DATA TO PROCESS:
(** ** Lemmas *)

Lemma mic_calm_inv_fire c m :
  mic_calm_inv m → mic_enabled c m = true → mic_calm c m = true → mic_calm_inv (mic_fire c m).
Proof.
  intros (Hr & Hp & Hw & Hc & Hpr) He Hk. unfold mic_calm_inv. destruct c as [| | |k|k]; simpl in *.
  - apply bool_decide_eq_true in Hk. unfold startMic. simpl.
    destruct (micStream m) as [i|] eqn:Hm.
    + destruct (micProcessor m) eqn:Hmp; simpl; rewrite ?Hm, ?Hmp, ?Hk; naive_solver lia.
    + destruct (mediaDevices m); simpl; rewrite ?Hm, ?Hk; simpl; naive_solver lia.
  - apply bool_decide_eq_true in Hk. unfold startMicMonitor.
    destruct (micStream m) as [i|] eqn:Hm; [by rewrite ?Hm|].
    destruct (mediaDevices m), (audioCtx m); simpl; rewrite ?Hm, ?Hk; simpl; naive_solver lia.
  - apply bool_decide_eq_true in Hk. unfold stopMic. simpl.
    destruct (micStream m) as [i|] eqn:Hm; simpl; rewrite ?Hm, Hk, Hr; simpl; [|naive_solver lia].
    rewrite filter_cons_False, filter_nil by naive_solver. naive_solver lia.
  - apply bool_decide_eq_true in He. unfold mic_resolved.
    destruct (pending m) as [|mode [|]] eqn:Hpend; simpl in *; [lia| |lia].
    assert (k = 0) as -> by lia. simpl. rewrite Hw in Hr by done. rewrite Hr.
    destruct (audioCtx m) eqn:Hctx; simpl; rewrite ?Hctx; naive_solver lia.
  - apply bool_decide_eq_true in He. destruct (pending m) as [|mode [|]] eqn:Hpend; simpl in *; [lia| |lia].
    assert (k = 0) as -> by lia. simpl. rewrite Hw in * by done. naive_solver lia.
Qed.

Lemma mic_calm_reachable ctx devices m :
  rtc mic_calm_step (mic_init ctx devices) m → mic_calm_inv m.
Proof.
  revert m. apply rtc_ind_r.
  - unfold mic_calm_inv. simpl. naive_solver lia.
  - intros m m' _ (c & He & Hk & ->). by auto using mic_calm_inv_fire.
Qed.

Definition file_inv (f : file_state) : Prop :=
  (filePlaying f = true ↔ current f ≠ None)
  ∧ (∀ i, current f = Some i → i < length (sources f))
  ∧ (∀ i k, sources f !! i = Some k → f_connected k = true → current f = Some i)
  ∧ (∀ i, consecutive 0 (stamps_from (encoded f) i))
  ∧ (∀ i, current f = Some i → total (stamps_from (encoded f) i) = f_txTimestamp f)
  ∧ (∀ i, length (sources f) ≤ i → stamps_from (encoded f) i = []).

Lemma stamps_from_snoc l x i :
  stamps_from (l ++ [x]) i
  = stamps_from l i ++ (if decide (x.1.1 = i) then [(x.1.2, x.2)] else []).
Proof. unfold stamps_from. rewrite omap_app. simpl. by case_decide. Qed.

Lemma consecutive_snoc t l n : consecutive t l → consecutive t (l ++ [((t + total l)%Z, n)]).
Proof.
  revert t. induction l as [|[t' n'] l IH]; intros t; simpl.
  - intros _. split; [lia|done].
  - intros [-> H]. split; [done|]. specialize (IH _ H).
    by replace (t + (n' + total l))%Z with (t + n' + total l)%Z by lia.
Qed.

Lemma total_snoc l x : total (l ++ [x]) = (total l + x.2)%Z.
Proof. unfold total. induction l as [|y l IH]; simpl in *; [lia|]. rewrite IH. lia. Qed.

Lemma file_inv_stop f : file_inv f → file_inv (stopPlayback f).
Proof.
  intros (H1 & H2 & H3 & H4 & H5 & H6). unfold stopPlayback, file_inv.
  destruct (current f) as [i|] eqn:Hc; simpl.
  - split_and?; [naive_solver|done| |done|done|by rewrite length_alter].
    intros j k Hj Hk. rewrite list_lookup_alter in Hj. case_decide as Hij.
    + apply fmap_Some in Hj as (k0 & _ & ->). done.
    + pose proof (H3 _ _ Hj Hk). congruence.
  - split_and?; [naive_solver|done|done|done|done|done].
Qed.

Lemma file_inv_fire e f :
  file_inv f → file_enabled e f = true → file_page_ok e f = true → file_inv (file_fire e f).
Proof.
  intros Hi He Hk. pose proof Hi as (H1 & H2 & H3 & H4 & H5 & H6).
  destruct e as [loop| |i n|i]; simpl in *.
  - apply negb_true_iff in Hk. assert (current f = None) as Hc.
    { destruct (current f); [|done]. destruct H1 as [_ H1]. rewrite H1 in Hk; done. }
    unfold file_inv. simpl. rewrite length_app. simpl. split_and?.
    + naive_solver.
    + intros i [= <-]. lia.
    + intros i k [[_ Hj]|[-> _]]%lookup_snoc_Some Hkc; [|done].
      pose proof (H3 _ _ Hj Hkc). congruence.
    + done.
    + intros i [= <-]. by rewrite H6.
    + intros i Hle. apply H6. lia.
  - by apply file_inv_stop.
  - unfold capture. destruct (filePlaying f) eqn:Hp; [|done].
    destruct (sources f !! i) as [k|] eqn:Hs; [|done]. pose proof (H3 _ _ Hs He) as Hc.
    unfold file_inv. simpl. split_and?; [done|done|done| | |].
    + intros j. rewrite stamps_from_snoc. simpl. case_decide as Hj; [|by rewrite app_nil_r].
      subst j. rewrite <- (H5 i Hc). apply (consecutive_snoc 0). apply H4.
    + intros j Hj. rewrite stamps_from_snoc. simpl. rewrite decide_True by congruence.
      rewrite total_snoc. simpl. rewrite H5 by done. lia.
    + intros j Hle. rewrite stamps_from_snoc, H6 by done. simpl.
      pose proof (lookup_lt_Some _ _ _ Hs). by rewrite decide_False by lia.
  - unfold onended. set (f1 := mk_file _ _ _ _ _).
    assert (file_inv f1) as Hf1.
    { unfold f1, file_inv. simpl. rewrite length_alter. split_and?; [done|done| |done|done|done].
      intros j k Hj Hkc. rewrite list_lookup_alter in Hj. case_decide as Hij; [|by eapply H3].
      subst j. apply fmap_Some in Hj as (k0 & Hk0 & ->). simpl in Hkc. by eapply H3. }
    destruct (sources f !! i) as [k|]; [|done]. by case_match; [apply file_inv_stop|].
Qed.

Lemma file_reachable f : rtc file_step file_init f → file_inv f.
Proof.
  revert f. apply rtc_ind_r.
  - unfold file_inv. simpl. split_and?; try done.
  - intros f f' _ (e & He & Hk & ->). by auto using file_inv_fire.
Qed.
Lemma connected_view s cs :
  wsOpen s = true → (∀ c, c ∈ map ch cs → 0 <= c < MaxChannels)%Z →
  let s' := foldl (λ s c, ws_send (MTx (ch c) (default false (txEnabled s !! ch c)))
                     (ws_send (MRx (ch c) (default false (rxEnabled s !! ch c))) s)) s cs in
  rxEnabled s' = rxEnabled s ∧ txEnabled s' = txEnabled s
  ∧ ∀ c, rx_on (server_view (session s')) c
           = (if decide (c ∈ map ch cs) then default false (rxEnabled s !! c)
              else rx_on (server_view (session s)) c)
       ∧ tx_on (server_view (session s')) c
           = (if decide (c ∈ map ch cs) then default false (txEnabled s !! c)
              else tx_on (server_view (session s)) c).
Proof.
  revert s. induction cs as [|d cs IH]; intros s Ho Hr; [by simpl|]. cbn [foldl].
  set (s1 := ws_send _ (ws_send _ s)).
  destruct (IH s1) as (H1 & H2 & H3); [done|intros c Hc; apply Hr; set_solver|].
  assert (0 <= ch d < MaxChannels)%Z as Hd by (apply Hr; set_solver).
  split_and?; [by rewrite H1|by rewrite H2|]. intros c. destruct (H3 c) as [-> ->].
  assert (rx_on (server_view (session s1)) c
    = (if decide (c = ch d) then default false (rxEnabled s !! ch d)
       else rx_on (server_view (session s)) c)
    ∧ tx_on (server_view (session s1)) c
    = (if decide (c = ch d) then default false (txEnabled s !! ch d)
       else tx_on (server_view (session s)) c)) as [-> ->].
  { unfold s1. rewrite !view_ws_send, !server_receive_msg by done. cbn [rx_on tx_on].
    by rewrite !set_switch_lookup. }
  change (rxEnabled s1) with (rxEnabled s). change (txEnabled s1) with (txEnabled s).
  cbn [map]. destruct (decide (c = ch d)) as [->|Hne].
  - rewrite !(decide_True (P := ch d ∈ ch d :: _)) by by left. by case_decide.
  - assert (c ∈ ch d :: map ch cs ↔ c ∈ map ch cs) as Hin
      by (rewrite elem_of_cons; naive_solver).
    destruct (decide (c ∈ map ch cs)) as [Hc|Hc];
      [rewrite !(decide_True (P := c ∈ ch d :: _)) by tauto
      |rewrite !(decide_False (P := c ∈ ch d :: _)) by tauto]; done.
Qed.

Lemma view_connected s : view_inv (on_connected s).
Proof.
  intros _ c Hc. destruct (connected_view (set_ws true s) CHANNELS_DEF eq_refl channel_range)
    as (H1 & H2 & H3). fold (on_connected s) in H1, H2, H3. rewrite H1, H2.
  destruct (H3 c) as [-> ->]. by rewrite !decide_True.
Qed.

Lemma view_fire e s : view_inv s → enabled e s = true → view_inv (fire e s).
Proof.
  intros Hv He. destruct e; simpl in *.
  - by apply pttDown_view.
  - by apply pttUp_view.
  - unfold handleKeyDown. destruct (_ || _); [done|].
    eapply view_other; [..|exact Hv]; unfold initAudioOnce; by destruct (audioInit (set_space true s)).
  - apply pttUp_view. by eapply view_other; [..|exact Hv].
  - unfold handleVoxToggle. destruct on.
    + eapply view_other; [..|exact Hv]; simpl; unfold initAudioOnce; simpl; by destruct (audioInit s).
    + simpl. set (s1 := if voxActive s then _ else _).
      assert (view_inv s1) as H1; [|by eapply view_other; [..|exact H1]].
      unfold s1. destruct (voxActive s), (pttActive s); simpl;
        [apply view_send; [done|]|..]; by eapply view_other; [..|exact Hv].
  - unfold voxTick. destruct loud.
    + destruct (negb _); [apply pttDown_view|]; by eapply view_other; [..|exact Hv].
    + destruct (voxActive s && pttActive s); [|done]. destruct (voxTimer s); [done|].
      by eapply view_other; [..|exact Hv].
  - unfold voxTimeout. destruct (voxActive _ && _); [apply pttUp_view|];
      by eapply view_other; [..|exact Hv].
  - unfold handleFilePttSet. destruct active; (apply view_send; [done|]);
      by eapply view_other; [..|exact Hv].
  - apply bool_decide_eq_true, channel_range in He. apply view_toggle. intros Ho x Hx.
    rewrite server_receive_msg. simpl. rewrite set_switch_lookup by done.
    destruct (Hv Ho x Hx) as [-> ->]. rewrite lookup_insert. split; [|done].
    destruct (decide (x = c)) as [->|]; [by rewrite decide_True|by rewrite decide_False].
  - apply bool_decide_eq_true, channel_range in He. apply view_toggle. intros Ho x Hx.
    rewrite server_receive_msg. simpl. rewrite set_switch_lookup by done.
    destruct (Hv Ho x Hx) as [-> ->]. rewrite lookup_insert. split; [done|].
    destruct (decide (x = c)) as [->|]; [by rewrite decide_True|by rewrite decide_False].
  - apply view_toggle. intros Ho x Hx. rewrite server_receive_msg. simpl.
    destruct (Hv Ho x Hx) as [_ ->]. by rewrite for_channels_lookup.
  - apply view_toggle. intros Ho x Hx. rewrite server_receive_msg. simpl.
    destruct (Hv Ho x Hx) as [-> _]. by rewrite for_channels_lookup.
  - destruct (conts s !! k) as [[]|]; simpl; [|apply pttDown_view| |done];
      by eapply view_other; [..|exact Hv].
  - destruct got; by eapply view_other; [..|exact Hv].
  - unfold encoded_chunk. destruct (onEncodedChunk (mic s)) as [[]|]; [| |done];
      case_match; try done; by apply view_send.
  - apply view_connected.
  - by intros Ho.
Qed.

(** *** Between user actions *)

Definition mode_of (s : comms) : option mic_mode :=
  if pttActive s then Some Encode else if voxEnabled s then Some Meter else None.

(** The microphone is open exactly for the mode the page is in. *)
Definition idle_inv (s : comms) : Prop :=
  conts s = [] ∧ pending (mic s) = [] ∧ mediaDevices (mic s) = true
  ∧ audioCtx (mic s) = audioInit s
  ∧ (mode_of s ≠ None → audioInit s = true)
  ∧ micProcessor (mic s) = mode_of s
  ∧ (micStream (mic s) = None ↔ mode_of s = None)
  ∧ recording (mic s) = option_list (micStream (mic s))
  ∧ onEncodedChunk (mic s) = (if pttActive s then Some PttChunk else None).

Lemma idle_same s s' :
  conts s' = conts s → mic s' = mic s → audioInit s' = audioInit s →
  pttActive s' = pttActive s → voxEnabled s' = voxEnabled s → idle_inv s → idle_inv (settle s').
Proof.
  intros H1 H2 H3 H4 H5 Hi. assert (settle s' = s') as ->.
  { destruct Hi as (Hc & Hp & _). unfold settle. simpl. rewrite H1, Hc. simpl. rewrite H1, Hc. simpl.
    destruct s'; simpl in *. unfold on_mic, mic_resolved. simpl. subst. by rewrite Hp. }
  unfold idle_inv, mode_of. by rewrite H1, H2, H3, H4, H5.
Qed.

(** Opening the page's state into its cases. *)
Ltac idle_cases s Hi :=
  destruct s as [p v a t sp ai cs m ws rx tx tr se op];
  destruct m as [cx dev ms mp cb pe rec n sel g er];
  unfold idle_inv, mode_of in Hi;
  destruct Hi as (Hcs & Hpe & Hdev & Hcx & Hai & Hmp & Hms & Hrec & Hcb);
  cbn in Hcs, Hpe, Hdev, Hcx, Hai, Hmp, Hms, Hrec, Hcb; subst cs pe dev cx mp rec cb;
  destruct p; [|destruct v];
  try (assert (ai = true) as -> by (by apply Hai));
  (destruct ms as [i|]; [try (by destruct Hms as [_ Hms]; specialize (Hms eq_refl))
                        |try (by destruct Hms as [Hms _]; specialize (Hms eq_refl))]);
  clear Hai Hms; try destruct ai.

Lemma filter_single (i : nat) : filter (λ j, j ≠ i) [i] = [].
Proof. by rewrite filter_cons_False by naive_solver. Qed.

#[local] Opaque any_tx.

Ltac idle_done :=
  unfold idle_inv, mode_of; cbn -[filter]; rewrite ?filter_single; split_and?; try done.

Lemma idle_act_ptt s : idle_inv s → idle_inv (settle (pttDown s)).
Proof.
  intros Hi. idle_cases s Hi; unfold settle, pttDown; cbn -[filter];
    try destruct (any_tx _); idle_done.
Qed.

Lemma idle_act_pttUp s : idle_inv s → idle_inv (settle (pttUp s)).
Proof.
  intros Hi. idle_cases s Hi; unfold settle, pttUp, stopMic; try destruct v; cbn -[filter]; idle_done.
Qed.

Lemma idle_act_key s repeat typing : idle_inv s → idle_inv (settle (handleKeyDown repeat typing s)).
Proof.
  intros Hi. unfold handleKeyDown. destruct (_ || _); [by apply (idle_same s)|].
  idle_cases s Hi; unfold settle; cbn -[filter]; try destruct (any_tx _); idle_done.
Qed.

Lemma idle_act_vox s on :
  idle_inv s → leaks (VoxToggle on) s = false → idle_inv (settle (handleVoxToggle on s)).
Proof.
  intros Hi Hl. idle_cases s Hi; unfold settle, handleVoxToggle, stopMic; simpl in Hl;
    destruct on, a; try done; cbn -[filter]; idle_done.
Qed.

Lemma idle_ext s s' :
  conts s' = conts s → mic s' = mic s → audioInit s' = audioInit s →
  pttActive s' = pttActive s → voxEnabled s' = voxEnabled s → idle_inv s → idle_inv s'.
Proof. intros H1 H2 H3 H4 H5. unfold idle_inv, mode_of. by rewrite H1, H2, H3, H4, H5. Qed.

Lemma on_connected_fields s :
  let s' := on_connected s in
  conts s' = conts s ∧ mic s' = mic s ∧ audioInit s' = audioInit s
  ∧ pttActive s' = pttActive s ∧ voxEnabled s' = voxEnabled s.
Proof.
  unfold on_connected. apply (foldl_inv (λ s', conts s' = conts s ∧ mic s' = mic s
    ∧ audioInit s' = audioInit s ∧ pttActive s' = pttActive s ∧ voxEnabled s' = voxEnabled s)); done.
Qed.

Lemma idle_act e s :
  idle_inv s → quiet_event e = true → leaks e s = false → idle_inv (act e s).
Proof.
  intros Hi Hq Hl. unfold act. destruct e; try done; cbn [fire].
  - by apply idle_act_ptt.
  - by apply idle_act_pttUp.
  - by apply idle_act_key.
  - unfold handleKeyUp. apply idle_act_pttUp. by eapply idle_ext; [..|exact Hi].
  - by apply idle_act_vox.
  - unfold voxTick. destruct loud.
    + destruct (negb _); [apply idle_act_ptt; by eapply idle_ext; [..|exact Hi]|].
      by apply (idle_same s).
    + destruct (voxActive s && pttActive s); [|by apply (idle_same s)].
      by destruct (voxTimer s); apply (idle_same s).
  - unfold voxTimeout. destruct (voxActive _ && _); [|by apply (idle_same s)].
    apply idle_act_pttUp. by eapply idle_ext; [..|exact Hi].
  - by apply (idle_same s).
  - by apply (idle_same s).
  - by apply (idle_same s).
  - by apply (idle_same s).
  - unfold encoded_chunk. destruct (onEncodedChunk (mic s)) as [[]|]; try case_match;
      by apply (idle_same s).
  - destruct (on_connected_fields s) as (? & ? & ? & ? & ?). by apply (idle_same s).
  - by apply (idle_same s).
Qed.

Lemma idle_reachable s : rtc act_step (comms_init true) s → idle_inv s.
Proof.
  revert s. apply rtc_ind_r.
  - unfold idle_inv. by split_and?.
  - intros s s' _ (e & _ & Hq & Hl & ->). intros Hi. by apply idle_act.
Qed.

(** ** Properties *)

(** C10: however handlers, timers, awaits, permission prompts, encoder output and
    reconnects interleave, the voice handlers follow the talk protocol: what
    they send has PTT_DOWN and PTT_UP alternating, starting with PTT_DOWN, with
    audio only between them, and the page shows the key down exactly when the
    last of them was PTT_DOWN.  The same holds of what really goes out on each
    connection, messages dropped while the socket is closed apart: a connection
    that opens with the key up starts with PTT_DOWN and carries audio only
    between PTT_DOWN and PTT_UP; one that opens with the key held continues that
    press, its first talk byte is PTT_UP; and on the open connection the last
    talk byte is what the page shows.  A press that is not announced to the
    server is therefore only one during which the connection was opened, which
    does happen ([reconnect_mid_talk]). *)
Theorem ptt_protocol devices s :
  rtc voice_step (comms_init devices) s →
  talk false (map fst (traffic s)) = Some (pttActive s)
  ∧ (∀ n keyDown, opened s !! n = Some keyDown →
       ∃ d, talk keyDown (wire n s) = Some d
         ∧ (conn s = Some n → d = pttActive s))
  ∧ (∀ n, conn s = Some n → is_Some (opened s !! n))
  ∧ (∀ m n, (m, Some n) ∈ traffic s → is_Some (opened s !! n)).
Proof.
  intros Hs. enough (talk_inv s) as [(Ht & Ho & Hf & Hw) _].
  { split_and?; [done|..].
    - intros n k Hn. destruct (Hw n k Hn) as (d & Hd & Hl). exists d. split; [done|].
      apply lookup_lt_Some in Hn. unfold conn. destruct (wsOpen s); [|done].
      intros [= <-]. apply Hl; [done|]. lia.
    - unfold conn. intros n. destruct (wsOpen s); [|done]. intros [= <-]. apply lookup_lt_is_Some.
      specialize (Ho eq_refl). destruct (opened s); [done|simpl; lia].
    - intros m n Hin. rewrite Forall_forall in Hf. apply lookup_lt_is_Some. by apply (Hf _ Hin). }
  revert s Hs. apply rtc_ind_r; [|intros s s' _ (e & _ & Hf & ->) Hi; by apply talk_fire].
  split; [|done]. unfold talk_ok. by split_and?.
Qed.

(** C11: while the connection is up, whatever was toggled and however often it
    was re-established, the switches the server holds for this client are the
    ones the page shows. *)
Theorem channels_in_sync devices s c :
  rtc step (comms_init devices) s → wsOpen s = true → c ∈ map ch CHANNELS_DEF →
  rx_on (server_view (session s)) c = default false (rxEnabled s !! c)
  ∧ tx_on (server_view (session s)) c = default false (txEnabled s !! c).
Proof.
  intros Hs. enough (view_inv s) as H by (intros; by apply H).
  revert s Hs. apply rtc_ind_r; [done|]. intros s s' _ (e & He & ->) Hi. by apply view_fire.
Qed.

WORK TASK:
Start with the first line of the data and print every line exactly. The line containing "(filePlaying f = true ↔ current f ≠ None)" is the last one to include.

ANSWER AREA:
(** ** Lemmas *)

Lemma mic_calm_inv_fire c m :
  mic_calm_inv m → mic_enabled c m = true → mic_calm c m = true → mic_calm_inv (mic_fire c m).
Proof.
  intros (Hr & Hp & Hw & Hc & Hpr) He Hk. unfold mic_calm_inv. destruct c as [| | |k|k]; simpl in *.
  - apply bool_decide_eq_true in Hk. unfold startMic. simpl.
    destruct (micStream m) as [i|] eqn:Hm.
    + destruct (micProcessor m) eqn:Hmp; simpl; rewrite ?Hm, ?Hmp, ?Hk; naive_solver lia.
    + destruct (mediaDevices m); simpl; rewrite ?Hm, ?Hk; simpl; naive_solver lia.
  - apply bool_decide_eq_true in Hk. unfold startMicMonitor.
    destruct (micStream m) as [i|] eqn:Hm; [by rewrite ?Hm|].
    destruct (mediaDevices m), (audioCtx m); simpl; rewrite ?Hm, ?Hk; simpl; naive_solver lia.
  - apply bool_decide_eq_true in Hk. unfold stopMic. simpl.
    destruct (micStream m) as [i|] eqn:Hm; simpl; rewrite ?Hm, Hk, Hr; simpl; [|naive_solver lia].
    rewrite filter_cons_False, filter_nil by naive_solver. naive_solver lia.
  - apply bool_decide_eq_true in He. unfold mic_resolved.
    destruct (pending m) as [|mode [|]] eqn:Hpend; simpl in *; [lia| |lia].
    assert (k = 0) as -> by lia. simpl. rewrite Hw in Hr by done. rewrite Hr.
    destruct (audioCtx m) eqn:Hctx; simpl; rewrite ?Hctx; naive_solver lia.
  - apply bool_decide_eq_true in He. destruct (pending m) as [|mode [|]] eqn:Hpend; simpl in *; [lia| |lia].
    assert (k = 0) as -> by lia. simpl. rewrite Hw in * by done. naive_solver lia.
Qed.

Lemma mic_calm_reachable ctx devices m :
  rtc mic_calm_step (mic_init ctx devices) m → mic_calm_inv m.
Proof.
  revert m. apply rtc_ind_r.
  - unfold mic_calm_inv. simpl. naive_solver lia.
  - intros m m' _ (c & He & Hk & ->). by auto using mic_calm_inv_fire.
Qed.

Definition file_inv (f : file_state) : Prop :=
  (filePlaying f = true ↔ current f ≠ None)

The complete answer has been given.